Task requirements — A single number is needed: how many lines of the data hold the word "under".

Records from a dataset
···
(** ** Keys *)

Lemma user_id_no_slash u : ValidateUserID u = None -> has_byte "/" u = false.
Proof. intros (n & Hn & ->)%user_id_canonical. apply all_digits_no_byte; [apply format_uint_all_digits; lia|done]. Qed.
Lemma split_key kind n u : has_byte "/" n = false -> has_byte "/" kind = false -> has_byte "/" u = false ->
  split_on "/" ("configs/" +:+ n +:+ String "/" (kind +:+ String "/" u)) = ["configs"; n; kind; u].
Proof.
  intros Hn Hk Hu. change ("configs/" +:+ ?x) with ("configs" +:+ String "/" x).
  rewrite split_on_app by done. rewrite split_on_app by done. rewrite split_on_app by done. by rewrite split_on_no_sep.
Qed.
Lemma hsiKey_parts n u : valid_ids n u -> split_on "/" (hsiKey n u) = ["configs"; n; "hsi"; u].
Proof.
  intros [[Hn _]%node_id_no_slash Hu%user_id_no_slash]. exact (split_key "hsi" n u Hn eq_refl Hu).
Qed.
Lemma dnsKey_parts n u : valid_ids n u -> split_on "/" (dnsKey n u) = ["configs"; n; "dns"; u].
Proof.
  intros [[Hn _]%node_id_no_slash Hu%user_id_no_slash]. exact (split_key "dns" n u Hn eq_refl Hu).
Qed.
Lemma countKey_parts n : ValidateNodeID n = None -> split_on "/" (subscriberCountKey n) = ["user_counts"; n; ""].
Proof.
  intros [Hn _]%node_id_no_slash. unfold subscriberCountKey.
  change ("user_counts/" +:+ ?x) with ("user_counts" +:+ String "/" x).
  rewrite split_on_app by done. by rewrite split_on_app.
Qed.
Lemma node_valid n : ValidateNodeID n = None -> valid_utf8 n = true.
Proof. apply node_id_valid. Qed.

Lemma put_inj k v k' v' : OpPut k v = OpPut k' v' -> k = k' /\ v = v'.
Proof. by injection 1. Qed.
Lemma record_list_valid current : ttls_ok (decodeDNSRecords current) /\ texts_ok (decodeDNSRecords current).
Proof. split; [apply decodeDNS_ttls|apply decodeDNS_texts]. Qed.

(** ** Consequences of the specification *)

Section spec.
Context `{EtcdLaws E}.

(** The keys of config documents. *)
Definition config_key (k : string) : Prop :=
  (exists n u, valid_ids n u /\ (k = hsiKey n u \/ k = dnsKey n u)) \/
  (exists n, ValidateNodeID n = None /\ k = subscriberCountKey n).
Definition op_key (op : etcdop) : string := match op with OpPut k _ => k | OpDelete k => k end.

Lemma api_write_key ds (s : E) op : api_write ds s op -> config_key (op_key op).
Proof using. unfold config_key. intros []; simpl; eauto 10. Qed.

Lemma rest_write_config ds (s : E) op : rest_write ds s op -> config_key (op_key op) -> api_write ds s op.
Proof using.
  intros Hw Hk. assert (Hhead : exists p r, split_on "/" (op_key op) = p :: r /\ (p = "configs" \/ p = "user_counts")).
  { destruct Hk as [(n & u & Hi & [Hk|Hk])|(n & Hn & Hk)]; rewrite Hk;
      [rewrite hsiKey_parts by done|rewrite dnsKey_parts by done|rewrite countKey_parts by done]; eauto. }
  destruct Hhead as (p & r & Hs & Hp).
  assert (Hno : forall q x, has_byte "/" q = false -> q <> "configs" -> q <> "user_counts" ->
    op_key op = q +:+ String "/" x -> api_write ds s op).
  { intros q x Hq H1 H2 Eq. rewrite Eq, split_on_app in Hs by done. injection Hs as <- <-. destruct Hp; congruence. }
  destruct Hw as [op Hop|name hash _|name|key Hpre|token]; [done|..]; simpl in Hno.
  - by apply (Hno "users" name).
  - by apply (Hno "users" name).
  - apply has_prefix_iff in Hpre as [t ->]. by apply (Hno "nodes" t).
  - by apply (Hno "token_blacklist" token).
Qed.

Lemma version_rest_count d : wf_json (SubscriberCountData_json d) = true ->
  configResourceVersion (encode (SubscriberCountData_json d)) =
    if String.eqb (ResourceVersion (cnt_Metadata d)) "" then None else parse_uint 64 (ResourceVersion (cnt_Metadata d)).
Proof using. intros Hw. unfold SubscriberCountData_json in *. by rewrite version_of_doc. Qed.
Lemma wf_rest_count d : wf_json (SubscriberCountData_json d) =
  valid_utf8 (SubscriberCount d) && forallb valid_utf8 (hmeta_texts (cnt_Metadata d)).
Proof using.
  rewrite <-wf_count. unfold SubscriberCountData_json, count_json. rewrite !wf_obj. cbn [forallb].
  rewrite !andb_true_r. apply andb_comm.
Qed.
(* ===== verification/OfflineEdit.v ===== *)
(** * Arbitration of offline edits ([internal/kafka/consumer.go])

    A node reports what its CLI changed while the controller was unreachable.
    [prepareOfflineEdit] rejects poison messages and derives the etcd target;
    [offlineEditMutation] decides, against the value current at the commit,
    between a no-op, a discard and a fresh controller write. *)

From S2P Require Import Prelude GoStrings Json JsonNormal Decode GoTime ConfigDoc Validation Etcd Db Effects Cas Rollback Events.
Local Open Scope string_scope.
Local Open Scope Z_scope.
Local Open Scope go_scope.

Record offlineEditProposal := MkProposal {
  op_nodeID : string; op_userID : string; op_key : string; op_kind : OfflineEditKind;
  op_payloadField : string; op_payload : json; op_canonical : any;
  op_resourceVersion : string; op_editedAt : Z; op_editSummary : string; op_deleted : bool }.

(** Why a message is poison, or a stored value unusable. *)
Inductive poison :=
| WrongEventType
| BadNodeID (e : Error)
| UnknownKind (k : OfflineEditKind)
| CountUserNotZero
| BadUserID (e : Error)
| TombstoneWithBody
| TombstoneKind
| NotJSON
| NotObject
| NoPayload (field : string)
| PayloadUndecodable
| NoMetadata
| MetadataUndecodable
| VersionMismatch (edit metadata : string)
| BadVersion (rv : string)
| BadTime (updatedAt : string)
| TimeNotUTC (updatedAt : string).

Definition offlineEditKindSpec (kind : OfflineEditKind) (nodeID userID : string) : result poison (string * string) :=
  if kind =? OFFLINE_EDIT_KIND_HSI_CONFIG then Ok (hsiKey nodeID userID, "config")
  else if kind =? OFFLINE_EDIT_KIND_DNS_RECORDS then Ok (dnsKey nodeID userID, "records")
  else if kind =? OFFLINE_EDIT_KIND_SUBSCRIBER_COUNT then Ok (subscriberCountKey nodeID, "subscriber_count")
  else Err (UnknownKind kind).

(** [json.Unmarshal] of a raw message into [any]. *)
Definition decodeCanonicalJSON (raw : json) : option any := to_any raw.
···
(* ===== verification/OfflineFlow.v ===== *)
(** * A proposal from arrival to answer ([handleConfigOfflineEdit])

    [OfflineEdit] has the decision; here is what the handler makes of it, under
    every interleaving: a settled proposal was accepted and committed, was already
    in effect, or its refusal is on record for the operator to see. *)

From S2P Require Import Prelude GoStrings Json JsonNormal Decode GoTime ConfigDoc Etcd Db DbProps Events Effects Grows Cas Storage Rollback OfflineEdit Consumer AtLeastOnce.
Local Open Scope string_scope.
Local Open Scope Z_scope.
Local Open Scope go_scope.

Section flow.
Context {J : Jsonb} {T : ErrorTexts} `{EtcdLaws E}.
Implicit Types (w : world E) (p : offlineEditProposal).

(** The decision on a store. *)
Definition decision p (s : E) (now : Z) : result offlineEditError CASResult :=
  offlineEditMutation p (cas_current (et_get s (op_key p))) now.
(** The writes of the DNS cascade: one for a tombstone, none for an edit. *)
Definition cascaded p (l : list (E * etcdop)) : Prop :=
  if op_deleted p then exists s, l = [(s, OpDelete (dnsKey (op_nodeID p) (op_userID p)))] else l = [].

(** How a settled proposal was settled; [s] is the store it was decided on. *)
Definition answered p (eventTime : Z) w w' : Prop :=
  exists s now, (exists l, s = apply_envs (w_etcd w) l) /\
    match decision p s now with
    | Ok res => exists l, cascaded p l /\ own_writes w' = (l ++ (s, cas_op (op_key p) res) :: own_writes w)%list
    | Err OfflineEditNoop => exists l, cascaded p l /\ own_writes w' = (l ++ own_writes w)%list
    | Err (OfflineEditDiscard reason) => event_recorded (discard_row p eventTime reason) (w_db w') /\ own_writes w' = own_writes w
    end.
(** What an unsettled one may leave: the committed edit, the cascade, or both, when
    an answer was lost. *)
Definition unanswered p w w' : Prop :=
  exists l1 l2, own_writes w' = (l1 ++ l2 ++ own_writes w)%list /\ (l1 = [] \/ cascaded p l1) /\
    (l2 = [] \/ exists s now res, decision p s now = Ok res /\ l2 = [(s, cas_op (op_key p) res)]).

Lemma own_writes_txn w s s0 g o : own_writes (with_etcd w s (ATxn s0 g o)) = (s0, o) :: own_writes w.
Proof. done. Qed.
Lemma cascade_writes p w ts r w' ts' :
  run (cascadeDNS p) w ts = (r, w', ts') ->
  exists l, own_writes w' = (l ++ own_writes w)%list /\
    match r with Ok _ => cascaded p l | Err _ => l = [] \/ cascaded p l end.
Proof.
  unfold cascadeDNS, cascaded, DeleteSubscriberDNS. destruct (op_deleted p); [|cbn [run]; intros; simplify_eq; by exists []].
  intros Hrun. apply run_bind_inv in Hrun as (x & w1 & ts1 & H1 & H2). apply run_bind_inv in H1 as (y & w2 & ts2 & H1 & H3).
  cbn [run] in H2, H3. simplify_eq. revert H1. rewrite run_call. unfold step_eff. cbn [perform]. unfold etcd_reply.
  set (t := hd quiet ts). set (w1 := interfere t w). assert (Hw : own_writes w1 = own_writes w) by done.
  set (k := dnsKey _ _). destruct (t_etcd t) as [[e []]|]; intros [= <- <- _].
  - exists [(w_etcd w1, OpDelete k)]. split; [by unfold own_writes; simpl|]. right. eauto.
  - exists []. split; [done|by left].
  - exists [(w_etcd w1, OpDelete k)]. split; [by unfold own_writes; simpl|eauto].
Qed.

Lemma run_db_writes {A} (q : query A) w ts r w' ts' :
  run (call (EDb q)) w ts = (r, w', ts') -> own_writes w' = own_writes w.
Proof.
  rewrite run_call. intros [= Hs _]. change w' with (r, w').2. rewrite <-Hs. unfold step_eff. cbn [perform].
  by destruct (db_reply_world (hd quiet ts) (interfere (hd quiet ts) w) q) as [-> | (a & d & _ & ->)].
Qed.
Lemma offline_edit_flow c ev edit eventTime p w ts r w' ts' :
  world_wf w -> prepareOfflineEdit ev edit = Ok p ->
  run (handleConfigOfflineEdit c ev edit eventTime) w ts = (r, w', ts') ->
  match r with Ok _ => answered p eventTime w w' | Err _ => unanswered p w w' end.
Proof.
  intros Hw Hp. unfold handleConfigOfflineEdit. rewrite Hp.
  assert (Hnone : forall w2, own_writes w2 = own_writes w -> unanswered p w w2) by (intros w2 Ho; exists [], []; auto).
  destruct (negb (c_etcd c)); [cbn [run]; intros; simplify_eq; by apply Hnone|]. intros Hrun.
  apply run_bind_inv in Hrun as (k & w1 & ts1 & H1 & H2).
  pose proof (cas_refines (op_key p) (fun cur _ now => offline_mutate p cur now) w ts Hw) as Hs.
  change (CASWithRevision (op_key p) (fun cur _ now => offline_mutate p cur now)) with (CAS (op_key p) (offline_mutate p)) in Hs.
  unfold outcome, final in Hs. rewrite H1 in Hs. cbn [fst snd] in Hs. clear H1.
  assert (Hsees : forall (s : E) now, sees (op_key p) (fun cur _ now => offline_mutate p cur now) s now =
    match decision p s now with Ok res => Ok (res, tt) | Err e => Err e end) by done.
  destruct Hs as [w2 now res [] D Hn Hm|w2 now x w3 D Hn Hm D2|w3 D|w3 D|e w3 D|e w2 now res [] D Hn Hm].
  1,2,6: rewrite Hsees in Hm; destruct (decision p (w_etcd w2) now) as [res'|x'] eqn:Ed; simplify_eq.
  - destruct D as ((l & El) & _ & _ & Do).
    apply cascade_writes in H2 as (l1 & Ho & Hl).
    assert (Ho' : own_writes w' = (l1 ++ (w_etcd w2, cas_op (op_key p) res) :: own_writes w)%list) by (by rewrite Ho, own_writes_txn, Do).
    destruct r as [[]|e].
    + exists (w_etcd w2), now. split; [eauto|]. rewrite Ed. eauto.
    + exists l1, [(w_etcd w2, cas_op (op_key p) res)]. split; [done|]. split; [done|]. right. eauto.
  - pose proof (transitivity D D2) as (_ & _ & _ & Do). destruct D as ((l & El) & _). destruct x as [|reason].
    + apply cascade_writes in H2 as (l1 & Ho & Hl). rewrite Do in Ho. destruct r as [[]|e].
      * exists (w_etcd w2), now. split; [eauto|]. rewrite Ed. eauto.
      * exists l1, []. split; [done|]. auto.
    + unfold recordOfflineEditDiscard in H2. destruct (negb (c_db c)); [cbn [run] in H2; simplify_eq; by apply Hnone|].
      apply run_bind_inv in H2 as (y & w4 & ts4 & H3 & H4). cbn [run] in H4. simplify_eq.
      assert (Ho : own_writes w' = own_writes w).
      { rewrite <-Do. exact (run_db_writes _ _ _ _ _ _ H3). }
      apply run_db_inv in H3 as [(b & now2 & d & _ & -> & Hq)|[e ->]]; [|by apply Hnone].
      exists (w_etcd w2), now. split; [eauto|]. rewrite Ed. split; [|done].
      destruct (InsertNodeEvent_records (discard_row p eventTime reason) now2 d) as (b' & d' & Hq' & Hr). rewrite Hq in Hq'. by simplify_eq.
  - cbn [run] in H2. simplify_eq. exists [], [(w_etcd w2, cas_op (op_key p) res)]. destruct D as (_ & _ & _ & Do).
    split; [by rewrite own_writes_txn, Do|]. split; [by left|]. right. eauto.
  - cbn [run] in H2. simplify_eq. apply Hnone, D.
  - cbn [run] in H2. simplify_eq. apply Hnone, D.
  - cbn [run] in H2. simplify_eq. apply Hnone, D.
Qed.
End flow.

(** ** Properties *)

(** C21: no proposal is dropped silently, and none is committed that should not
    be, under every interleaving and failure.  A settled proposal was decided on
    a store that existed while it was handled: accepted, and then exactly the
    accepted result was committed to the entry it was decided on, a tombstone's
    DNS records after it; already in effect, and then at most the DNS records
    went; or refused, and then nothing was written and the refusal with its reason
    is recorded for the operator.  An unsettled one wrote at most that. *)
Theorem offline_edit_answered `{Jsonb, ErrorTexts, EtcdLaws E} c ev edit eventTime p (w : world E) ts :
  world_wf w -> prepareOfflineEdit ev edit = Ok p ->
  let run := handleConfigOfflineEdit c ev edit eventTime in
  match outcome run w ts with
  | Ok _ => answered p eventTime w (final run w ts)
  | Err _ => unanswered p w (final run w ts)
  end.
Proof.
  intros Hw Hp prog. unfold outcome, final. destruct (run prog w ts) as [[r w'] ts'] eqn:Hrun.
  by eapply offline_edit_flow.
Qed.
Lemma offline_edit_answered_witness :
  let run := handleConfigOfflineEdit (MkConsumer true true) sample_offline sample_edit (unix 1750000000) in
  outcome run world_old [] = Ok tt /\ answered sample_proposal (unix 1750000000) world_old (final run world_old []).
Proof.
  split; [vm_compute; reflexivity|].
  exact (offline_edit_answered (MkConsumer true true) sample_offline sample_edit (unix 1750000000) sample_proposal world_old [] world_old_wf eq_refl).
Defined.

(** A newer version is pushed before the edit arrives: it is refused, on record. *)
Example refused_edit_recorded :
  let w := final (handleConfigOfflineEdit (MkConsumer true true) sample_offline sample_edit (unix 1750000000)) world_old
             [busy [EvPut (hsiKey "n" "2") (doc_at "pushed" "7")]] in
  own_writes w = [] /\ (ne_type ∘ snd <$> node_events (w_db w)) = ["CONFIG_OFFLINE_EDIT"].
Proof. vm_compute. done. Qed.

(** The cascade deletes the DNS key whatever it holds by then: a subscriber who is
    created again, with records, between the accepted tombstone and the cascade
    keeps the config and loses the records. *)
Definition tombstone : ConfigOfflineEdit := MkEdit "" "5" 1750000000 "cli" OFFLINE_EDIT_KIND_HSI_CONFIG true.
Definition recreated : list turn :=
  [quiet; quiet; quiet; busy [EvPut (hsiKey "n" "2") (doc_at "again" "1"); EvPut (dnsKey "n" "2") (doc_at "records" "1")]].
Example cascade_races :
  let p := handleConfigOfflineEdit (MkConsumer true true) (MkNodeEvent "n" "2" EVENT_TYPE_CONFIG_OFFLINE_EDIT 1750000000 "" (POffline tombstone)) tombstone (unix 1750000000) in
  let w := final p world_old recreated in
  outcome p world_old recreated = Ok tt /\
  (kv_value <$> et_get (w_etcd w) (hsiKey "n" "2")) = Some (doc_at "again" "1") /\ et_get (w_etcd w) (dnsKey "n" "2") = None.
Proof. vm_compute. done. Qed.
···
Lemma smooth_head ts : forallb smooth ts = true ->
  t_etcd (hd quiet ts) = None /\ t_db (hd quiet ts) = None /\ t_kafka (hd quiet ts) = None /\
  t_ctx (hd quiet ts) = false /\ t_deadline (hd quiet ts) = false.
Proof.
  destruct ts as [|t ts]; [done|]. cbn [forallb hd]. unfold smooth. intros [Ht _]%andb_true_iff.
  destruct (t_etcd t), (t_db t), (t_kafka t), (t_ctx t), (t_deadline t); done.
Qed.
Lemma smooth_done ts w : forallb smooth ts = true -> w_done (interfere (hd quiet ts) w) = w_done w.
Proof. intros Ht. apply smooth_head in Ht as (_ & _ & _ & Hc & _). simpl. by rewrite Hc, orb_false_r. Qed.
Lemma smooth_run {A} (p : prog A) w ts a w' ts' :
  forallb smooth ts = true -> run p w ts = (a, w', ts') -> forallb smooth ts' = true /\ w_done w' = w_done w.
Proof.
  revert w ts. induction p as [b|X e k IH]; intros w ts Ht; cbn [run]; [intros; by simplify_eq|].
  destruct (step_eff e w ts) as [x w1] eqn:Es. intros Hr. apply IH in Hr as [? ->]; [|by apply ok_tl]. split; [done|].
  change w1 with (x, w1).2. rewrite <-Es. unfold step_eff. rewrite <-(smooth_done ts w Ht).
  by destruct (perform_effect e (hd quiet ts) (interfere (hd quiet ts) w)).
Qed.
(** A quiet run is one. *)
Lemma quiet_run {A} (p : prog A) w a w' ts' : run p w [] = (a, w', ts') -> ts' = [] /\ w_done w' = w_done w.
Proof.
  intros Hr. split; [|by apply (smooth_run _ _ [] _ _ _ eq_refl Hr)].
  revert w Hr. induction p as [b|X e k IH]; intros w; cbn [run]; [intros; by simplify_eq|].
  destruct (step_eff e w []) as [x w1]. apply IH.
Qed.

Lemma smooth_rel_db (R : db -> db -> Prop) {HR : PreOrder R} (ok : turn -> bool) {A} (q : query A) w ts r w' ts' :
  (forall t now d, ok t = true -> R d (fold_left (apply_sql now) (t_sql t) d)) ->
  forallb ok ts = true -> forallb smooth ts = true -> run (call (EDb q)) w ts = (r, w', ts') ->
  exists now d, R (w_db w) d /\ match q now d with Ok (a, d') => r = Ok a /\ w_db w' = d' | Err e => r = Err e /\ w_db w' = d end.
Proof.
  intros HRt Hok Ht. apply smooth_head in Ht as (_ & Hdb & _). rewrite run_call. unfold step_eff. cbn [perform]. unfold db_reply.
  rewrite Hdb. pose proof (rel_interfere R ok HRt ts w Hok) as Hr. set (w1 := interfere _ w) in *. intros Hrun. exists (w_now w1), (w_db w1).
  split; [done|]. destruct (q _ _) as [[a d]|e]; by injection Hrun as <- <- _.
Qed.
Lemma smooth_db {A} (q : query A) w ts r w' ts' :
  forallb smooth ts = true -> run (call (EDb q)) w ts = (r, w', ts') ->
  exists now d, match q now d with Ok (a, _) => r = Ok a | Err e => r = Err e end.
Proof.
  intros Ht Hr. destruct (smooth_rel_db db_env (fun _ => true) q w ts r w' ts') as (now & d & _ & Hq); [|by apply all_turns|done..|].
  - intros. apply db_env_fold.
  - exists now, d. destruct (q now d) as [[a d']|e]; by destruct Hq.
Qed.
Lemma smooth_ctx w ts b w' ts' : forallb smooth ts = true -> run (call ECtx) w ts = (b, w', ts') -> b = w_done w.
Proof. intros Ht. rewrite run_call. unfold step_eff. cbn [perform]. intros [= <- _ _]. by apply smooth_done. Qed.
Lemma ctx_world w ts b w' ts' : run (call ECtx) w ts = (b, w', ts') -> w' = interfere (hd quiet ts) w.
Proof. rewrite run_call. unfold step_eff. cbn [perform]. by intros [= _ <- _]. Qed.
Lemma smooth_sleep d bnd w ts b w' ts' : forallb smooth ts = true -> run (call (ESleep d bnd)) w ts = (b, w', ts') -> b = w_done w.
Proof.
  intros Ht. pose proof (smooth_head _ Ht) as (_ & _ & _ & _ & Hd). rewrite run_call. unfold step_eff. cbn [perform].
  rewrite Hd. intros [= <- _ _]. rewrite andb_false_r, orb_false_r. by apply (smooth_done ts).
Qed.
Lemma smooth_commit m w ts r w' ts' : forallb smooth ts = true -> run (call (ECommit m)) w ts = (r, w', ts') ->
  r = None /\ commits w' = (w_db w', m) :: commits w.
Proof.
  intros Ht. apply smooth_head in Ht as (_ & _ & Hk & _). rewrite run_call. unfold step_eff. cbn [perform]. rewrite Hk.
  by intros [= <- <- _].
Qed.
···
Solution for this task — 2